Publication

Article

CURE

Summer 2005
Volume4
Issue 2

v4n2 - Power Bloggers

Author(s):

Cancer patients are using web-based diaries to share treatment experiences. But some advise caution.

If your only encounter with information spread by bloggers is what you hear on the nightly news, you might think that cyberspace consists solely of political activists whose goal is playing gotcha with political leaders and members of the media. (Last September, bloggers—people who publish sites known as web logs—were responsible for revealing flaws in a 60 Minutes II report by Dan Rather about President Bush’s military record. And, more recently, they exposed the real identity of a fake journalist admitted into White House press briefings.) But type in “cancer blog” in the search field on Google and more than 100,000 results show up. In addition, the Internet is flooded with people searching for health information—some 97 million, according to a 2001 Harris Interactive survey.

The explosion of blogs—commonly described as frequently updated, chronologically ordered web-based diaries—has quickly become a central component of online culture. According to a recent report by the Pew Internet & American Life Project, a nonprofit initiative of the Pew Research Center for People and the Press, 7 percent of the 120 million U.S. adults who use the web say they have created a blog site. And 27 percent of web users say that they are blog readers, an increase of 58 percent last year alone.

And what many of those readers are seeking is information about their cancer. Jerry Mayfield, 56, a veteran blogger of six years, says he gets between 1,000 and 4,000 visits a day to his blog site, Jerry’s Diary, where he chronicles his progress battling chronic myelogenous leukemia —and even more visits on the days when CML is in the news. “Weeks after Gleevec® (imatinib, an effective drug against the disease) was approved, traffic on my site was so high it almost crashed the server,” he says.

Mayfield’s web diary grew out of a site he launched in 1999, when he was first diagnosed with CML and in a phase II clinical trial for Gleevec. “The drug was proving to be a miracle treatment for CML patients,” says Mayfield. “But there were a lot of patients—and doctors—who didn’t know anything about the drug, so I launched the site to spread the word about how well that trial was going.”

Although he initially did well on the drug, it soon proved resistant against his strain of the disease. In November 2003, Mayfield was placed in a phase I trial of dasatinib (BMS-354825), a drug reportedly more potent than Gleevec, and started publishing his results on his blog. He’s now in remission.

Proceed With Caution

Mayfield says he launched his site to pay back a medium he credits with saving his life. “I’m convinced that I wouldn’t be here today if it weren’t for the Internet. My disease is fairly aggressive and I found out about Gleevec from one of the online CML discussion groups. There were some patients in a phase I Gleevec trial and they said how well they were doing. And I knew that I had to position myself with the doctor at M. D. Anderson Cancer Center (in Houston), who was one of only three people in the world conducting these trials, so I could get the drug if I needed it,” says Mayfield. “Within four months I became one of his patients.”
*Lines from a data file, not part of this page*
(** What a fault at [(u, a)] has done; [refused] is the excuse for a page left out. *)
Record fault_served {LO : Lost} (refused : Prop) (w : world) (u a : Z) (w' : world) : Prop := {
  fs_len : Z.of_nat (length (lru_abs (w_lru w'))) <= LruList.max_num_items (w_lru w);
  fs_case :
    (handled w w' /\
     (2 <= LruList.max_num_items (w_lru w) -> ~ lost u a ->
      app_page (w_os w') u a = Some (view w u a) \/ refused \/ (errors w < errors w')%nat)) \/
    ((errors w < errors w')%nat /\ handled (LO := also_lost LO u a) w w')
}.

Section step.
Context {LO : Lost}.

(** Giving up an address weakens what is promised. *)
Lemma wok_lost w u a : wok w -> wok (LO := also_lost LO u a) w.
Proof.
  intros Hw. split; try apply Hw. intros u' a' Hin. destruct (ok_nodes w Hw u' a' Hin) as [Hc [?|[?|?]]];
    (split; [done|]); unfold movable; [by left|by right; left|right; right; by left].
Qed.

(** A page that was absent is put in place with the content it should have. *)
Lemma wok_placed w s' u a : wok w -> app_page (w_os w) u a = None ->
  app_page (s_os s') u a = Some (view w u a) -> same_app_but u a (w_os w) (s_os s') ->
  same_buf (w_os w) (s_os s') -> err_le (w_sys w) s' -> handled w (set_sys s' w).
Proof.
  intros Hw Hno Hpg Ha Hb He. apply same_buf_keep in Hb.
  destruct (ext_keep _ _ _ (ok_ext w Hw) Hb) as [Hok Hst].
  assert (Hsa : forall u' a', stored_at (set_sys s' w) u' a' = stored_at w u' a').
  { intros u' a'. unfold stored_at. change (client_of (set_sys s' w) u') with (client_of w u').
    destruct (client_of w u'); [apply Hst|done]. }
  assert (Hmov : forall u' a', movable w u' a' -> movable (set_sys s' w) u' a').
  { intros u' a' [Hm|[Hm|Hm]]; [left|right; left; by rewrite Hsa|by right; right].
    change (is_Some (app_page (s_os s') u' a')). destruct (decide ((u', a') = (u, a))) as [[= -> ->]|Hne].
    - by rewrite Hpg.
    - by rewrite Ha. }
  split; try done.
  - apply (wok_update w (w_ext w) s'); try done.
    + intros Hc. destruct (ok_read w Hw Hc) as [H1 H2]. split; [|done]. by rewrite Hb.
    + intros u' a' Hin. apply Hmov. apply (ok_nodes w Hw u' a' Hin).
  - intros u' a' _ _. unfold view. rewrite Hsa. change (w_os (set_sys s' w)) with (s_os s').
    destruct (decide ((u', a') = (u, a))) as [[= -> ->]|Hne]; [|by rewrite Ha].
    rewrite Hpg, Hno. unfold view. by rewrite Hno.
Qed.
But Mayfield admits he worries that publishing clinical trial information, including drug side effects, before the full results appear in scientific journals may be detrimental for some patients. “I know it’s a juggling act,” he says. “I don’t want people to get false hope, but at the same time I want to keep them informed about something they need to know about. There are a lot of patients who have no options left and it’s those patients that I’m trying to reach.”
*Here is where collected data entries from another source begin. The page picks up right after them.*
(** ** Lost sessions *)

(** Once the watcher has been told that the session is lost, the remaining
    attempts of [add_upid] only reconnect: none of them looks at the registry, and
    the call fails, although the service may be back. *)
Theorem lost_session_not_retried n fuel upid z d (Hs : shutdownThisThing z = true) :
  exists z' d', add_attempts n fuel upid (z, d) = Ok (None, (z', d')) /\ znodes (z_lib z') = znodes (z_lib z).
Proof.
  revert z d Hs. induction n as [|n IH]; intros z d Hs; [by exists z, d|].
  simpl. unfold mbind, M_bind. destruct (connect_run z d) as (ok & z1 & -> & _ & Hn1 & _ & Hs1). rewrite Hs in Hs1.
  destruct (IH z1 d Hs1) as (z2 & d2 & E & Hn). exists z2, d2. rewrite Hn1 in Hn.
  destruct ok; [|by unfold mret, M_ret; rewrite E].
  assert (Er : add_rounds fuel upid (z1, d) = Ok (None, (z1, d))).
  { destruct fuel; simpl; unfold mget, mbind, M_bind; simpl; by rewrite Hs1. }
  by rewrite Er, E.
Qed.
End spec.

(** * A concrete service *)

(** The nodes, and how many calls still lose the connection. *)
Definition ZCONNECTIONLOSS : Z := -4.
Definition ZNODEEXISTS : Z := -110.

Definition sim_zcall (f : gset (list Z) -> Z * gset (list Z)) (l : gset (list Z) * nat)
  : (Z * bool) * (gset (list Z) * nat) :=
  match l.2 with
  | S n => ((ZCONNECTIONLOSS, false), (l.1, n))
  | O => let '(rc, nodes) := f l.1 in ((rc, false), (nodes, O))
  end.

#[export] Instance SimZk : ZooKeeper := {
  zk := gset (list Z) * nat;
  zookeeper_init l := (true, l);
  zookeeper_close l := l;
  zoo_exists p := sim_zcall (fun ns => (if decide (p ∈ ns) then ZOK else ZNONODE, ns));
  zoo_create p := sim_zcall (fun ns => if decide (p ∈ ns) then (ZNODEEXISTS, ns) else (ZOK, {[p]} ∪ ns));
  zoo_delete p := sim_zcall (fun ns => if decide (p ∈ ns) then (ZOK, ns ∖ {[p]}) else (ZNONODE, ns))
}.

#[export] Instance sim_zk_laws : ZooLaws SimZk.
Proof.
  refine (Build_ZooLaws SimZk (fun l => l.1) (fun l => l.2) _ _ _ _ _).
  - intros l ok l' [= <- <-]. done.
  - intros l. done.
  - intros p [ns [|n]] rc d l'; simpl; unfold sim_zcall; simpl.
    + intros [= <- <- <-]. simpl. case_decide; done.
    + intros [= <- <- <-]. simpl. split; [done|]. split; [lia|]. split; [done|]. split; [done|lia].
  - intros p [ns [|n]] rc d l'; simpl; unfold sim_zcall; simpl.
    + intros E Hp. rewrite decide_False in E by done. injection E as <- <- <-. done.
    + intros [= <- <- <-] _. simpl. split; [lia|]. split; [done|]. intros _. split; [by left|lia].
  - intros p [ns [|n]] rc d l'; simpl; unfold sim_zcall; simpl.
    + intros E Hp. rewrite decide_True in E by done. injection E as <- <- <-. done.
    + intros [= <- <- <-] _. simpl. split; [lia|]. split; [done|]. intros _. split; [by left|lia].
Defined.

(** Nothing registered, two calls about to fail; and with 77 registered. *)
Definition fresh_zk : zstate := @Zstate SimZk (∅, 2%nat) false false.
Definition used_zk : zstate := @Zstate SimZk ({[upidPath; upidFullPath 77]}, 0%nat) false false.


Lemma del_upid_spec_witness : exists r z' d', del_upid 1 77 (used_zk, Dbg 0 0 0 0) = Ok (r, (z', d')) /\
  r = ZOOKEEPER_UPID_OK /\ (upidFullPath 77 ∉ znodes (z_lib z')).
Proof.
  assert (Hr : match del_upid 1 77 (used_zk, Dbg 0 0 0 0) with Ok (r, _) => r | _ => -1 end = ZOOKEEPER_UPID_OK)
    by (vm_compute; reflexivity).
  destruct (del_upid_spec 1 77 used_zk (Dbg 0 0 0 0)) as (r & z' & d' & E & _ & Hok & _);
    [by_decide|by_decide|]. rewrite E in Hr. exists r, z', d'. split; [exact E|]. clear E. split; [exact Hr|by apply Hok].
Defined.

Lemma lost_session_not_retried_witness : exists z' d',
  add_attempts 9 3 77 (@Zstate SimZk (∅, 0%nat) false true, Dbg 0 0 0 0) = Ok (None, (z', d')) /\
  (upidFullPath 77 ∉ znodes (z_lib z')).
Proof.
  destruct (lost_session_not_retried 9 3 77 (@Zstate SimZk (∅, 0%nat) false true) (Dbg 0 0 0 0) eq_refl)
    as (z' & d' & E & Hn). exists z', d'. split; [exact E|]. clear E. rewrite Hn. by_decide.
Defined.
Definition recv_fd (fuel zfuel : nat) (config : string) (now : Z) (msg : message) : M pworld Z :=
  if recv_res msg <=? 0 then mret (recv_res msg)
  else if recv_ctrunc msg then mret (-1)
  else if (length (message_buffer msg) <? 4)%nat then mub Uninitialised
  else
    let sent_pid := s32 (le_value (take 4 (message_buffer msg))) in
    call_srand now;;
    upid_loop fuel zfuel config (sent_fd_of (control_messages msg)) sent_pid 0 0.

(** * Removing processes *)

(** [remove_upid]. *)
Definition remove_upid (zfuel : nat) (upid : Z) : M pworld Z :=
  r ← in_zk (del_upid zfuel upid);
  mret (if r <? 0 then -1 else 0).

(** [el->hh.next] of an element in use. *)
Definition hh_next (p : ptr) (h : uthash map_struct) : outcome (option ptr) :=
  match elts h !! p with
  | None => UB UseAfterFree
  | Some _ => Ok (list_find (fun q => q = p) (HASH_ITER h) ≫= fun iq => HASH_ITER h !! S iq.1)
  end.
Definition next_of (el : option ptr) : M pworld (option ptr) :=
  h ← in_w (in_fd get_map);
  match el with None => mret None | Some p => mlift (hh_next p h) end.
Definition deref_map (p : ptr) : M pworld map_struct :=
  h ← in_w (in_fd get_map);
  match elts h !! p with None => mub UseAfterFree | Some e => mret (payload e) end.
Definition map_head : M pworld (option ptr) :=
  h ← in_w (in_fd get_map); mret (head (HASH_ITER h)).

(** The part of the two loops that drops a process: out of the map, its pages and
    its identifier; the lock is released after the first step.  The identifier
    passed on is [*upid], the first byte of the array. *)
Definition drop_process (zfuel : nat) (s : map_struct) : M pworld Z :=
  r1 ← in_w (in_fd (del_fd_from_map (m_fd s)));
  in_w (in_fd unlock_fdmap);;
  r2 ← (if decide (m_client s = NULL) then mret (-1) else in_w (flush_ufd (m_fd s) (m_client s)));
  r3 ← remove_upid zfuel (upid_first_byte (m_upid s));
  mret (if (r1 <? 0) || (r2 <? 0) || (r3 <? 0) then -1 else 0)%bool.

Fixpoint purge_loop (fuel zfuel : nat) (node : Z) (current temp : option ptr) : M pworld (list Z) :=
  match current with
  | None => mret []
  | Some p =>
      s ← deref_map p;
      dead ← (if upid_node (m_upid s) =? node then
                in_w (mgets (fun w => getpgid (s32 (upid_pid (m_upid s))) (w_os w) <? 0))
              else mret false);
      (if dead : bool then drop_process zfuel s;; in_w (in_fd lock_fdmap) else mret tt);;
      let current := temp in
      temp ← next_of temp;
      match fuel with
      | O => mub OutOfFuel
      | S fuel =>
          rest ← purge_loop fuel zfuel node current temp;
          mret (if dead : bool then m_fd s :: rest else rest)
      end
  end.

(** The descriptors to stop polling. *)
Definition purgeDeadUpids (zfuel : nat) : M pworld (list Z) :=
  node ← in_w (in_sys get_node_id);
  in_w flush_write_list;;
  in_w (in_fd lock_fdmap);;
  h ← in_w (in_fd get_map);
  current ← map_head;
  temp ← next_of current;
  ufd_list ← purge_loop (length (HASH_ITER h)) zfuel node current temp;
  in_w (in_fd unlock_fdmap);;
  mret ufd_list.

Definition listPids : M pworld (list Z) :=
  node ← in_w (in_sys get_node_id);
  in_w (in_fd lock_fdmap);;
  h ← in_w (in_fd get_map);
  in_w (in_fd unlock_fdmap);;
  mret (upid_pid ∘ m_upid <$> filter (fun s => upid_node (m_upid s) = node) (entries h)).

(** [removePid]: the loop leaves the lock released when it finds the process. *)
Fixpoint remove_pid_loop (fuel zfuel : nat) (node pidToRemove temp_fd : Z) (current temp : option ptr)
  : M pworld (Z * Z) :=
  match current with
  | None => mret (0, temp_fd)
  | Some p =>
      s ← deref_map p;
      if ((upid_node (m_upid s) =? node) && (upid_pid (m_upid s) =? pidToRemove))%bool then
        rc ← drop_process zfuel s; mret (rc, m_fd s)
      else
        let current := temp in
        temp ← next_of temp;
        match fuel with
        | O => mub OutOfFuel
        | S fuel => remove_pid_loop fuel zfuel node pidToRemove (m_fd s) current temp
        end
  end.

Definition removePid (zfuel : nat) (pidToRemove : Z) : M pworld Z :=
  node ← in_w (in_sys get_node_id);
  in_w (in_fd lock_fdmap);;
  h ← in_w (in_fd get_map);
  current ← map_head;
  temp ← next_of current;
  '(rc, temp_fd) ← remove_pid_loop (length (HASH_ITER h)) zfuel node pidToRemove 0 current temp;
  in_w (in_fd unlock_fdmap);;
  mret (if temp_fd =? 0 then -1 else rc).

(** The servers' usage as seen by the first process of this node. *)
Definition getExternRAMUsage : M pworld (list ServerUsage) :=
  node ← in_w (in_sys get_node_id);
  in_w (in_fd lock_fdmap);;
  h ← in_w (in_fd get_map);
  let fd := match filter (fun s => upid_node (m_upid s) = node) (entries h) with
            | s :: _ => m_fd s | [] => -1
            end in
  in_w (in_fd unlock_fdmap);;
  if 0 <? fd then
    client ← in_w (in_fd (get_client_by_fd fd));
    if decide (client = NULL) then mret [] else in_w (in_ext (getUsage client))
  else mret [].
End processes.

(** * The identifiers that are tried *)

Section counters.
Context `{X : ExternRAM, Z0 : ZooKeeper, R : Rand}.

(** The counters that the loop goes through while every identifier is taken. *)
Fixpoint counters (n : nat) (c orig : Z) (p : pworld) : list Z :=
  match n with
  | O => []
  | S n => match next_counter c orig p with
           | Ok (Some (c, orig), p) => c :: counters n c orig p
           | _ => []
           end
  end.

Lemma next_counter_up c orig p : 1 <= c < 65535 -> c + 1 <> orig ->
  next_counter c orig p = Ok (Some (c + 1, orig), p).
Proof.
  intros Hc Ho. unfold next_counter. assert (E : u16 (c + 1) = c + 1) by (unfold u16; apply Z.mod_small; lia). rewrite E.
  destruct (Z.eqb_spec (c + 1) 1); [lia|]. destruct (Z.eqb_spec (c + 1) orig); [lia|].
  destruct (Z.eqb_spec (c + 1) 0); [lia|]. done.
Qed.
Clifford Hudis, MD, chief of the Breast Cancer Medicine Service and associate attending physician at Memorial Sloan-Kettering Cancer Center, worries, too, that bloggers may sometimes be spreading erroneous information. “The problem with posting clinical trial data is that it may just be wrong, because a patient’s impression of the results of the treatment may not jibe at all with what’s going on with the drug in development.”

Warner Slack, MD, professor of medicine at Harvard Medical School and co-director of the Division of Clinical Computing in the Department of Medicine at Beth Israel Deaconess Medical Center in Boston, agrees. “If someone presents a personal account, the one-trial experience can be at once very informative but not statistically significant,” he says. Dr. Slack advises patients to seek out information from several online sources and talk over the findings with their physicians. “The conservative approach would be to take a message from a patient and then go to one of the tried and true sites like the National Library of Medicine at the National Institutes of Health website (www.nlm.nih.gov) and check things out. And do an online search to see if other patients have had similar experiences.”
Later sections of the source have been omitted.